The UCLA clinical professor trains medical students and hopes to inspire other people of color in the field.
Ever since she was 10 years old, Lisa Nicholas knew she wanted to be a doctor after being treated by Dr. Lydia Wright, a female pediatrician.
As the first Black pediatrician in Buffalo, Wright garnered respect from the community. But the fact that Nicholas was being treated by a woman of color showed the young girl that she, too, could follow her doctor’s footsteps.
Now an associate clinical professor in the UCLA Department of Obstetrics and Gynecology, Nicholas has been a practicing physician for 30 years. She’s always believed in providing equal care to all communities. But in 2020, after George Floyd’s killing and the health inequities highlighted by the COVID-19 pandemic, she felt compelled to create a task force focused on justice, equity, diversity and inclusion.
“I have been inspired to be a leader and try to provide a reckoning for many of the wrongs as it relates to health inequities and in social justice, and that not only encompasses how we supervise our doctors in training, but the expectations we have of one another’s faculty members,” Nicholas said.
The task force aims to recruit and maintain diverse faculty and staff in the department, and raise awareness of implicit bias and microaggressions. Last year, it began offering a scholarship program that provides a three-week sub-internship for medical students from underrepresented backgrounds.

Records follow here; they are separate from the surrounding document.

Lemma act_header y ch p ptr c n : sys_inv y ch -> procs y p = Idle -> live y !! ptr = Some (c, n) ->
  pfree_header ptr (mem y) = Ok (mkChunk c n, mem y) /\ sys_inv (mkSys (mem y) (<[p := Unlinking c (block_of ptr)]> (procs y)) (delete ptr (live y))) ch.
Proof.
  intros [H1 H2 H3 H4 H5 H6] Hp Hl. destruct (H2 _ _ _ Hl) as (Hc & Hin & Hck). split; [by eapply header_ok|].
  assert (Hh : forall r, holds (<[p := Unlinking c (block_of ptr)]> (procs y) r) = if decide (r = p) then Some (block_of ptr) else holds (procs y r)) by (intros r; case_decide as E; [subst; by rewrite fn_lookup_insert|by rewrite fn_lookup_insert_ne]).
  assert (Hold : forall q, holds (procs y q) <> Some (block_of ptr)) by (intros q Hq; apply H4 in Hq; rewrite block_pointer in Hq; congruence).
  split; cbn; [done|..].
  - intros q c' n' [_ Hq]%lookup_delete_Some. by apply H2.
  - intros q. destruct (decide (q = p)) as [->|Hne]; [by rewrite fn_lookup_insert|]. rewrite fn_lookup_insert_ne by done. pose proof (H3 q). by destruct (procs y q).
  - intros q b. rewrite Hh. case_decide; [intros [= <-]; by rewrite block_pointer, lookup_delete_eq|]. intros Hq%H4. apply lookup_delete_None. by right.
  - intros q q' b. rewrite !Hh. destruct (decide (q = p)) as [->|Hne], (decide (q' = p)) as [->|Hne']; [done| | |by apply H5]; intros Hq Hq'; [injection Hq as <-; by destruct (Hold q')|injection Hq' as <-; by destruct (Hold q)].
  - intros b d Hd. destruct (H6 b d Hd) as [Hlv|[q Hq]].
    + destruct (decide (pointer_of b = ptr)) as [<-|Hne]; [right; exists p; by rewrite Hh, decide_True, pointer_block|left; by rewrite lookup_delete_ne].
    + right. exists q. rewrite Hh. case_decide as E; [subst; by rewrite Hp in Hq|done].
Qed.

Lemma act_give_back y ch p b : sys_inv y ch -> procs y p = Freeing b ->
  exists s, free_block b (mem y) = Ok (tt, s) /\ contexts s = contexts (mem y) /\ sys_inv (mkSys s (<[p := Idle]> (procs y)) (live y)) ch.
Proof using HMM.
  intros [H1 H2 H3 H4 H5 H6] Hp. pose proof (H3 p) as Hok. rewrite Hp in Hok. destruct Hok as (d & Hb & Hn).
  destruct (free_block_ok (mem y) ch b d H1 Hb) as (s & Hs & Hm & E); [intros c x Hc; by eapply pending_apart|]. exists s. split; [done|]. split; [by rewrite E|]. split; [done|..].
  - intros q c n Hl. destruct (H2 q c n Hl) as ([x K1] & K2 & K3). subst s. cbn. split_and!; [by eexists|done|]. rewrite lookup_delete_ne; [done|]. intros Eq.
    assert (Eb : block_of q = b) by (unfold block_of; rewrite <- Eq; lia). pose proof (pending_apart y ch c x b d H1 K1 Hb Hn). congruence.
  - intros q. cbn [procs]. destruct (decide (q = p)) as [->|Hne]; [by rewrite fn_lookup_insert|]. rewrite fn_lookup_insert_ne by done. apply (same_proc y ch _ _ b); [done| |by rewrite E|].
    + intros Hq. apply Hne. eapply H5; [exact Hq|by rewrite Hp].
    + intros b' Hb'. subst s. cbn. by rewrite !lookup_delete_ne by (done || lia).
  - cbn [procs live]. intros q b' Hq. destruct (decide (q = p)) as [->|Hne]; [by rewrite fn_lookup_insert in Hq|]. rewrite fn_lookup_insert_ne in Hq by done. by eapply H4.
  - cbn [procs]. intros q q' b' Hq Hq'. destruct (decide (q = p)) as [->|Hne]; [by rewrite fn_lookup_insert in Hq|]. destruct (decide (q' = p)) as [->|Hne']; [by rewrite fn_lookup_insert in Hq'|].
    rewrite fn_lookup_insert_ne in Hq, Hq' by done. by eapply H5.
  - intros b' d' Hd'. subst s. cbn in Hd'. apply lookup_delete_Some in Hd' as [Hne Hd']. destruct (H6 b' d' Hd') as [?|[q Hq]]; [by left|right]. exists q. cbn. rewrite fn_lookup_insert_ne; [done|].
    intros ->. rewrite Hp in Hq. by injection Hq as ->.
Qed.

Lemma act_ok a y ch : sys_inv y ch -> exists y' ch', act a y = Ok y' /\ sys_inv y' ch' /\ contexts (mem y') = contexts (mem y).
Proof using HMM.
  intros HI. assert (Hstay : exists y' ch', Ok y = Ok y' /\ sys_inv y' ch' /\ contexts (mem y') = contexts (mem y)) by (by exists y, ch). destruct a as [p c n|p|p ptr|p|p]; cbn [act].
  - destruct (procs y p) eqn:Hp; try done. destruct (contexts (mem y) !! c) as [x|] eqn:Hc; [|done]. destruct (Z.ltb_spec n 0); [done|].
    destruct (act_new y ch p c x n HI Hp Hc ltac:(done)) as (o & s & -> & Es & HI'). destruct o; by eexists _, ch.
  - destruct (procs y p) as [|c b n| |] eqn:Hp; try done. destruct (act_link y ch p c b n HI Hp) as (s & -> & Es & HI'). by eexists _, _.
  - destruct (procs y p) eqn:Hp; try done. destruct (live y !! ptr) as [[c n]|] eqn:Hl; [|done]. destruct (act_header y ch p ptr c n HI Hp Hl) as [-> HI']. by eexists _, ch.
  - destruct (procs y p) as [| |c b|] eqn:Hp; try done. destruct (act_unlink y ch p c b HI Hp) as (s & k & -> & Es & HI'). by eexists _, _.
  - destruct (procs y p) as [| | |b] eqn:Hp; try done. destruct (act_give_back y ch p b HI Hp) as (s & -> & Es & HI'). by eexists _, ch.
Qed.
Lemma act_all_ok l : forall y ch, sys_inv y ch -> exists y' ch', act_all l y = Ok y' /\ sys_inv y' ch'.
Proof using HMM.
  induction l as [|a l IH]; intros y ch HI; cbn [act_all]; [by exists y, ch|]. destruct (act_ok a y ch HI) as (y1 & ch1 & -> & HI1 & _). by eapply IH.
Qed.

(** ** Creating contexts *)

Lemma ShmContextCreate_ok s ch c parent s' : mem_ok s ch -> contexts s !! c = None -> ShmContextCreate c parent s = Ok (tt, s') ->
  mem_ok s' (<[c := []]> ch) /\ block_at s' = block_at s /\ exists x, contexts s' = <[c := x]> (contexts s).
Proof using HMM.
  intros Hm Hc. unfold ShmContextCreate. intros H. apply mbind_inv in H as (top & s1 & Hp & H). assert (s1 = s) as ->.
  { destruct parent as [q|]; [|by injection Hp as _ <-]. unfold get_context, mbind, M_bind, mget, deref in Hp. destruct (contexts s !! q); [by injection Hp as _ <-|done]. }
  unfold malloc, mbind, M_bind, mmod in H. destruct (mm_malloc (pool s) SIZEOF_BLOCKBOX) as [[box|] m] eqn:Ea; [|done]. injection H as <-.
  assert (Hpos : (0 < SIZEOF_BLOCKBOX)%Z) by done. destruct (mm_malloc_some _ _ _ _ Hpos Ea) as (Efree & Eareas & Hap). pose proof (fun z => area_apart s ch box _ m z Hm Hpos Ea) as Hapart. pose proof Hm as [H1 H2 HA H3 H4 H5 H6 H7].
  split; [|split; [done|by eexists]]. split; cbn; rewrite ?Eareas.
  - rewrite <- Eareas. by eapply grown_areas.
  - intros b d Hd. destruct (H2 b d Hd) as (n & K1 & K2 & K3 & K4). exists n. destruct (Hapart b) as [Hb _]. rewrite lookup_insert_ne by (by eapply Hb). split_and!; try done.
    apply lookup_insert_is_Some. destruct (decide (c = b_sctx d)); auto.
  - intros a n [(<- & _)|[Hne Hn]]%lookup_insert_Some; [right; rewrite lookup_insert_eq; by eexists|]. destruct (HA a n Hn) as [|Hb]; [by left|right]. by rewrite lookup_insert_ne.
  - done.
  - intros b d [(<- & _)|[Hne Hd]]%lookup_insert_Some; [by rewrite lookup_insert_eq|]. rewrite lookup_insert_ne by done. by eapply H4.
  - intros c' x [(<- & <-)|[Hne Hx]]%lookup_insert_Some; [cbn; rewrite lookup_insert_eq, fn_lookup_insert; split; [done|apply linked_nil]|]. rewrite fn_lookup_insert_ne by done. destruct (H5 c' x Hx) as [Hb Hl].
    split; [|done]. rewrite lookup_insert_ne; [done|]. destruct (Hapart (ctx_box x)) as [_ Hbx]. by eapply Hbx.
  - intros c1 c2 x1 x2 [(<- & <-)|[Hn1 Hx1]]%lookup_insert_Some [(<- & <-)|[Hn2 Hx2]]%lookup_insert_Some E; [done|cbn in E..|by eapply H6].
    + destruct (H5 c2 x2 Hx2) as [Hb _]. destruct (Hapart (ctx_box x2)) as [_ Hbx]. by destruct (Hbx _ Hb).
    + destruct (H5 c1 x1 Hx1) as [Hb _]. destruct (Hapart (ctx_box x1)) as [_ Hbx]. by destruct (Hbx _ Hb).
  - rewrite <- Eareas. by eapply grown_aligned.
Qed.

(** Contexts created one after the other, each with its parent. *)
Fixpoint create_contexts (l : list (Z * option Z)) : M (shm MM) unit :=
  match l with [] => mret tt | (c, parent) :: l => ShmContextCreate c parent;; create_contexts l end.

Lemma create_contexts_ok l : forall s ch s', mem_ok s ch -> block_at s = ∅ -> NoDup l.*1 -> (forall c, c ∈ l.*1 -> contexts s !! c = None) -> create_contexts l s = Ok (tt, s') ->
  exists ch', mem_ok s' ch' /\ block_at s' = ∅.
Proof using HMM.
  induction l as [|[c parent] l IH]; intros s ch s' Hm Hb Hnd Hc H; [injection H as <-; by exists ch|]. cbn in Hnd. apply NoDup_cons in Hnd as [Hn Hnd]. cbn [create_contexts] in H. apply mbind_inv in H as ([] & s1 & H1 & H).
  destruct (ShmContextCreate_ok s ch c parent s1 Hm) as (Hm1 & Hb1 & x & Hx); [apply Hc; by left|done|]. eapply (IH s1); [done|by rewrite Hb1|done| |done].
  intros c' Hc'. rewrite Hx, lookup_insert_ne; [apply Hc; by right|intros ->; done].
Qed.

Lemma empty_ok (m : MM) ch : areas m = ∅ -> mem_ok (mkShm m ∅ ∅ ∅ ∅) ch.
Proof. intros E. split; cbn; intros; rewrite ?E in *; done. Qed.

(** ** What holds of a pool *)

(** Pointers returned have areas of their own, headers included, of the size that is reported; nothing else is allocated but the boxes and what processes have in hand; and the
    list of a context has the blocks of its pointers and those about to be taken out. *)
Record shm_safe y : Prop := {
  safe_apart : forall p q c n c' n', live y !! p = Some (c, n) -> live y !! q = Some (c', n') -> p <> q ->
    (p + n <= q - ALLOC_BLOCKHDRSZ - ALLOC_CHUNKHDRSZ \/ q + n' <= p - ALLOC_BLOCKHDRSZ - ALLOC_CHUNKHDRSZ)%Z;
  safe_space : forall p c n, live y !! p = Some (c, n) ->
    areas (pool (mem y)) !! block_of p = Some (n + ALLOC_BLOCKHDRSZ + ALLOC_CHUNKHDRSZ)%Z /\ ShmGetChunkSpace p (mem y) = Ok ((n + ALLOC_BLOCKHDRSZ + ALLOC_CHUNKHDRSZ)%Z, mem y);
  safe_owned : forall a n, areas (pool (mem y)) !! a = Some n -> is_Some (box_at (mem y) !! a) \/ is_Some (live y !! pointer_of a) \/ exists q, holds (procs y q) = Some a;
  safe_list : forall c x, contexts (mem y) !! c = Some x -> exists bs, box_at (mem y) !! ctx_box x = Some (mkBox (bs !! 0)) /\ linked (block_at (mem y)) c bs /\
    forall b, b ∈ bs <-> (exists n, live y !! pointer_of b = Some (c, n)) \/ exists p, procs y p = Unlinking c b }.

Lemma inv_live_area y ch p c n : sys_inv y ch -> live y !! p = Some (c, n) -> areas (pool (mem y)) !! block_of p = Some (n + ALLOC_BLOCKHDRSZ + ALLOC_CHUNKHDRSZ)%Z.
Proof.
  intros HI Hl. destruct (si_live _ _ HI _ _ _ Hl) as ([x Hc] & Hin & Hck). destruct (chain_block _ _ _ _ _ (si_mem _ _ HI) Hc Hin) as (d & Hd & _).
  destruct (mo_block _ _ (si_mem _ _ HI) _ _ Hd) as (n' & Ea & _ & Hck' & _). rewrite <- pointer_chunk, block_pointer, Hck in Hck'. by injection Hck' as _ <-.
Qed.
Lemma inv_list y ch c x b : sys_inv y ch -> contexts (mem y) !! c = Some x -> b ∈ ch c <-> (exists n, live y !! pointer_of b = Some (c, n)) \/ exists p, procs y p = Unlinking c b.
Proof.
  intros HI Hc. split.
  - intros Hin. destruct (chain_block _ _ _ _ _ (si_mem _ _ HI) Hc Hin) as (d & Hd & Hs). destruct (si_all _ _ HI b d Hd) as [[[c' n] Hl]|[p Hp]].
    + left. destruct (si_live _ _ HI _ _ _ Hl) as ([x' Hc'] & Hin' & _). rewrite pointer_block in Hin'. destruct (chain_block _ _ _ _ _ (si_mem _ _ HI) Hc' Hin') as (d' & Hd' & Hs'). exists n. congruence.
    + right. exists p. pose proof (si_proc _ _ HI p) as Hok. destruct (procs y p) as [|c' b' n|c' b'|b']; cbn in *; [done|..]; injection Hp as ->.
      * destruct Hok as (Hb & _ & _ & Hn). rewrite Hb in Hd. injection Hd as <-. cbn in Hs. by subst.
      * destruct Hok as ([x' Hc'] & Hin'). destruct (chain_block _ _ _ _ _ (si_mem _ _ HI) Hc' Hin') as (d' & Hd' & Hs'). congruence.
      * destruct Hok as (d' & Hd' & Hn). assert (d' = d) as -> by congruence. by subst.
  - intros [[n Hl]|[p Hp]]; [destruct (si_live _ _ HI _ _ _ Hl) as (_ & Hin & _); by rewrite pointer_block in Hin|]. pose proof (si_proc _ _ HI p) as Hok. rewrite Hp in Hok. apply Hok.
Qed.
Lemma inv_safe y ch : sys_inv y ch -> shm_safe y.
Proof.
  intros HI. split.
  - intros p q c n c' n' Hp Hq Hne. pose proof (inv_live_area _ _ _ _ _ HI Hp) as Ap. pose proof (inv_live_area _ _ _ _ _ HI Hq) as Aq.
    assert (block_of p <> block_of q) by (intros E; apply Hne; by rewrite <- (block_pointer p), E, block_pointer). destruct (mo_area _ _ (si_mem _ _ HI) _ _ _ _ Ap Aq ltac:(done)); unfold block_of, AllocPointerGetChunk in *; lia.
  - intros p c n Hp. split; [by eapply inv_live_area|]. destruct (si_live _ _ HI _ _ _ Hp) as (_ & _ & Hck). unfold ShmGetChunkSpace. by rewrite (get_chunk_ok _ _ _ _ _ Hck).
  - intros a n Ha. destruct (mo_all _ _ (si_mem _ _ HI) a n Ha) as [[d Hd]|]; [right; by eapply si_all|by left].
  - intros c x Hc. exists (ch c). destruct (mo_context _ _ (si_mem _ _ HI) c x Hc) as [Hb Hl]. split_and!; [done|done|]. intros b. by eapply inv_list.
Qed.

“Dr. Nicholas’ leadership represents a change in the health of our departments in that it is much more open and way more holistic and thoughtful about our students, patients, and colleagues. It’s a form of outlook that we didn’t have in the past,” said her colleague, Dr. Angela Chen.
Since the task force launched, Chen says, more residents have gotten involved in equity diversity and inclusion projects.
For instance, UCLA’s OB-GYN department earlier this year hosted a discussion with artist Michelle Browder in honor of women’s history month. Browder, a Black artist, created statues of enslaved women who were subjected to experimental surgeries without anesthesia. She hopes the monument, called “The Mothers of Gynecology,” brings attention to the sacrifices the women made.
A passion for educating medical students
Nicholas, who worked at community health centers in Buffalo and Los Angeles before joining UCLA Health in 2010, has become a leader in medical education. She was first appointed to medical director and was promoted to clerkship director a few years later.
“The energy that young people have in their eagerness, enthusiasm, and high desire for learning inspires me to share everything that I have so I can grow with them,” she said.
Nicholas’ efforts reach well beyond UCLA, too. The department has teamed up with a nonprofit to raise awareness about healthcare career opportunities for minority youth. And prior to the pandemic, Nicholas and other UCLA volunteers traveled to Uganda to provide reproductive health care for women.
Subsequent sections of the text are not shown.